(** ** The two scans *)

Lemma scan_up_spec fuel P t f i u s :
  holds t f -> 0 <= i -> u < INT_MAX -> i < s <= u -> D P -> (forall k, i < k <= s -> D (f k)) -> le P (f s) -> s - i <= Z.of_nat fuel + 1 ->
  exists i' t', scan_up args call lessthan fuel P i u t = Ret ((i', f i'), t') /\ holds t' f /\
    i < i' <= s /\ le P (f i') /\ all_le (i + 1) (i' - 1) f P.
Proof.
  unfold INT_MAX. revert t i. induction fuel as [|fuel IH]; intros t i Ht Hi Hu Hs HD Hd HP Hf; cbn [scan_up];
    rewrite (st_bind_eq _ _ _ _ _ (rawgeti_holds t f (i + 1) Ht ltac:(unfold is_i32; lia)));
    destruct (Hcmp t f (f (i + 1)) P ltac:(apply Hd; lia) HD Ht) as (t1 & E1 & Ht1); rewrite (st_bind_eq _ _ _ _ _ E1);
    destruct (cmp (f (i + 1)) P) eqn:Ec;
    try (exists (i + 1), t1; split_and!; [done|done|lia|lia|done|intros k Hk; lia]).
  - assert (s = i + 1) as -> by lia. by rewrite HP in Ec.
  - rewrite (proj2 (Z.ltb_ge _ _)) by lia.
    assert (s <> i + 1) by (intros ->; by rewrite HP in Ec).
    destruct (IH t1 (i + 1) Ht1 ltac:(lia) Hu ltac:(lia) HD ltac:(intros; apply Hd; lia) HP ltac:(lia)) as (i' & t' & E & Ht' & Hi' & HPi & Hall).
    exists i', t'. split_and!; [done|done|lia|lia|done|]. intros k Hk.
    destruct (decide (k = i + 1)) as [->|]; [apply lt_le; [apply Hd; lia|done|done]|apply Hall; lia].
Qed.

Lemma scan_down_spec fuel P t f j l s :
  holds t f -> 1 <= l -> j <= INT_MAX -> l <= s < j -> D P -> (forall k, s <= k < j -> D (f k)) -> le (f s) P -> j - s <= Z.of_nat fuel + 1 ->
  exists j' t', scan_down args call lessthan fuel P j l t = Ret ((j', f j'), t') /\ holds t' f /\
    s <= j' < j /\ le (f j') P /\ all_ge (j' + 1) (j - 1) f P.
Proof.
  unfold INT_MAX. revert t j. induction fuel as [|fuel IH]; intros t j Ht Hl Hj Hs HD Hd HP Hf; cbn [scan_down];
    rewrite (st_bind_eq _ _ _ _ _ (rawgeti_holds t f (j - 1) Ht ltac:(unfold is_i32; lia)));
    destruct (Hcmp t f P (f (j - 1)) HD ltac:(apply Hd; lia) Ht) as (t1 & E1 & Ht1); rewrite (st_bind_eq _ _ _ _ _ E1);
    destruct (cmp P (f (j - 1))) eqn:Ec;
    try (exists (j - 1), t1; split_and!; [done|done|lia|lia|done|intros k Hk; lia]).
  - assert (s = j - 1) as -> by lia. by rewrite HP in Ec.
  - rewrite (proj2 (Z.ltb_ge _ _)) by lia.
    assert (s <> j - 1) by (intros ->; by rewrite HP in Ec).
    destruct (IH t1 (j - 1) Ht1 Hl ltac:(lia) ltac:(lia) HD ltac:(intros; apply Hd; lia) HP ltac:(lia)) as (j' & t' & E & Ht' & Hj' & HPj & Hall).
    exists j', t'. split_and!; [done|done|lia|lia|done|]. intros k Hk.
    destruct (decide (k = j - 1)) as [->|]; [apply lt_le; [done|apply Hd; lia|done]|apply Hall; lia].
Qed.

(** ** Partition *)

(** The pivot [P] is at [u - 1]; between [i] and [j] the elements are not yet
    in order with it. *)
Record partitioning (l u : Z) f (P : TValue) (i j : Z) : Prop := {
pa_room : room l u f;
pa_i : l <= i <= j;
pa_j : l < j <= u - 1;
pa_iu : i <= u - 2;
pa_pivot : f (u - 1) = P;
pa_le : all_le l i f P;
pa_ge : all_ge j u f P
}.

Lemma partition_loop_spec fuel P t f l u i j :
  holds t f -> partitioning l u f P i j -> j - i <= Z.of_nat fuel ->
  exists m t' g, partition_loop args call lessthan fuel P l u i j t = Ret (m, t') /\ holds t' g /\
    rearranged l u f g /\ l < m <= u - 1 /\ g (u - 1) = P /\ all_le l (m - 1) g P /\ all_ge m u g P.
Proof.
  revert t f i j. induction fuel as [|fuel IH]; intros t f i j Ht Hp Hf;
    pose proof Hp as [Hroom Hi Hj Hiu Hpv Hle Hge]; pose proof Hroom as (R1 & R2 & R3); cbn [partition_loop].
  all: assert (HD : D P) by (rewrite <- Hpv; apply R3; lia).
  all: destruct (scan_up_spec (Z.to_nat (u + 1 - i)) P t f i u (Z.max (i + 1) j) Ht ltac:(lia) R2 ltac:(lia) HD
    ltac:(intros; apply R3; lia)
    ltac:(apply Hge; lia) ltac:(lia)) as (i' & t1 & E1 & Ht1 & Hi' & HPi & Hup).
  all: rewrite (st_bind_eq _ _ _ _ _ E1).
  all: destruct (scan_down_spec (Z.to_nat (j - l + 1)) P t1 f j l (Z.min (j - 1) i) Ht1 R1 ltac:(lia) ltac:(lia) HD
    ltac:(intros; apply R3; lia) ltac:(apply Hle; lia) ltac:(lia)) as (j' & t2 & E2 & Ht2 & Hj' & HPj & Hdown).
  all: rewrite (st_bind_eq _ _ _ _ _ E2).
  all: destruct (Z.ltb_spec j' i') as [Hlt|Hle'].
  1, 3: exists i', t2, f; split_and!; [done|done|apply rearranged_refl|lia|lia|done| |].
  1, 3: intros k Hk; destruct (decide (k <= i)); [apply Hle; lia|apply Hup; lia].
  1, 2: intros k Hk; destruct (decide (j <= k)); [apply Hge; lia|apply Hdown; lia].
  - (* the scans have not met: two elements are between [i] and [j] *) lia.
  - destruct (set2_holds t2 f i' j' Ht2 ltac:(eapply room_i32; [done|lia]) ltac:(eapply room_i32; [done|lia])
      ltac:(eapply room_nonnil; [done|lia]) ltac:(eapply room_nonnil; [done|lia])) as (t3 & E3 & Ht3). rewrite (st_bind_eq _ _ _ _ _ E3).
    assert (Hsw : rearranged l u f (swap f i' j')) by (apply swap_rearranged; lia).
    destruct (IH t3 (swap f i' j') i' j' Ht3) as (m & t' & g & E & Ht' & Hr & Hm & Hgp & Hgl & Hgg); [|lia|].
    + split; [by eapply room_rearranged|lia|lia|lia|rewrite swap_ne by lia; done| |].
      * intros k Hk. destruct (decide (k = i')) as [->|]; [by rewrite swap_l|].
        rewrite swap_ne by lia. destruct (decide (k <= i)); [apply Hle; lia|apply Hup; lia].
      * intros k Hk. destruct (decide (k = j')) as [->|]; [by rewrite swap_r|].
        rewrite swap_ne by lia. destruct (decide (j <= k)); [apply Hge; lia|apply Hdown; lia].
    + exists m, t', g. split_and!; try done; try lia. by eapply rearranged_trans.
Qed.

Definition partitioned (l u : Z) g (r : option Z) : Prop :=
  match r with
  | None => sorted l u g
  | Some m => l < m < u /\ all_le l (m - 1) g (g m) /\ all_ge (m + 1) u g (g m)
  end.

(** Swap two elements that are out of order. *)
Lemma order_pair t f l u i j (c : bool) :
  holds t f -> room l u f -> l <= i <= u -> l <= j <= u ->
  exists t' g, (if c then set2 i j (f i) (f j) else mret tt) t = Ret (tt, t') /\ holds t' g /\
    rearranged l u f g /\ g = if c then swap f i j else f.
Proof.
  intros Ht Hroom Hi Hj. destruct c.
  - pose proof Hroom as (_ & _ & R3).
    destruct (set2_holds t f i j Ht ltac:(eapply room_i32; [done|lia]) ltac:(eapply room_i32; [done|lia])
      (room_nonnil l u f i Hroom Hi) (room_nonnil l u f j Hroom Hj)) as (t' & E & Ht'). exists t', (swap f i j). split_and!; try done. by apply swap_rearranged.
  - exists t, f. split_and!; try done. apply rearranged_refl.
Qed.

(** The last step: the pivot goes to its place. *)
Lemma place_pivot t f l u m :
  holds t f -> room l u f -> l < m <= u - 1 -> all_le l (m - 1) f (f (u - 1)) -> all_ge m u f (f (u - 1)) ->
  exists t' g, set2 (u - 1) m (f (u - 1)) (f m) t = Ret (tt, t') /\ holds t' g /\ rearranged l u f g /\
    partitioned l u g (Some m).
Proof.
  intros Ht Hroom Hm Hle Hge. destruct (order_pair t f l u (u - 1) m true Ht Hroom ltac:(lia) ltac:(lia))
    as (t' & g & E & Ht' & Hr & ->). exists t', (swap f (u - 1) m). split_and!; try done.
  cbn [partitioned]. rewrite swap_r. split_and!; [lia|lia| |].
  - intros k Hk. rewrite swap_ne by lia. apply Hle. lia.
  - intros k Hk. destruct (decide (k = u - 1)) as [->|].
    + rewrite swap_l. apply Hge. lia.
    + rewrite swap_ne by lia. apply Hge. lia.
Qed.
··········
Problem requirements: Print exactly the lines above from the one with "- (* the scans" to the one with "- exists t, f.", including both.

Exercise answer:
  - (* the scans have not met: two elements are between [i] and [j] *) lia.
  - destruct (set2_holds t2 f i' j' Ht2 ltac:(eapply room_i32; [done|lia]) ltac:(eapply room_i32; [done|lia])
      ltac:(eapply room_nonnil; [done|lia]) ltac:(eapply room_nonnil; [done|lia])) as (t3 & E3 & Ht3). rewrite (st_bind_eq _ _ _ _ _ E3).
    assert (Hsw : rearranged l u f (swap f i' j')) by (apply swap_rearranged; lia).
    destruct (IH t3 (swap f i' j') i' j' Ht3) as (m & t' & g & E & Ht' & Hr & Hm & Hgp & Hgl & Hgg); [|lia|].
    + split; [by eapply room_rearranged|lia|lia|lia|rewrite swap_ne by lia; done| |].
      * intros k Hk. destruct (decide (k = i')) as [->|]; [by rewrite swap_l|].
        rewrite swap_ne by lia. destruct (decide (k <= i)); [apply Hle; lia|apply Hup; lia].
      * intros k Hk. destruct (decide (k = j')) as [->|]; [by rewrite swap_r|].
        rewrite swap_ne by lia. destruct (decide (j <= k)); [apply Hge; lia|apply Hdown; lia].
    + exists m, t', g. split_and!; try done; try lia. by eapply rearranged_trans.
Qed.

Definition partitioned (l u : Z) g (r : option Z) : Prop :=
  match r with
  | None => sorted l u g
  | Some m => l < m < u /\ all_le l (m - 1) g (g m) /\ all_ge (m + 1) u g (g m)
  end.

(** Swap two elements that are out of order. *)
Lemma order_pair t f l u i j (c : bool) :
  holds t f -> room l u f -> l <= i <= u -> l <= j <= u ->
  exists t' g, (if c then set2 i j (f i) (f j) else mret tt) t = Ret (tt, t') /\ holds t' g /\
    rearranged l u f g /\ g = if c then swap f i j else f.
Proof.
  intros Ht Hroom Hi Hj. destruct c.
  - pose proof Hroom as (_ & _ & R3).
    destruct (set2_holds t f i j Ht ltac:(eapply room_i32; [done|lia]) ltac:(eapply room_i32; [done|lia])
      (room_nonnil l u f i Hroom Hi) (room_nonnil l u f j Hroom Hj)) as (t' & E & Ht'). exists t', (swap f i j). split_and!; try done. by apply swap_rearranged.
  - exists t, f. split_and!; try done. apply rearranged_refl.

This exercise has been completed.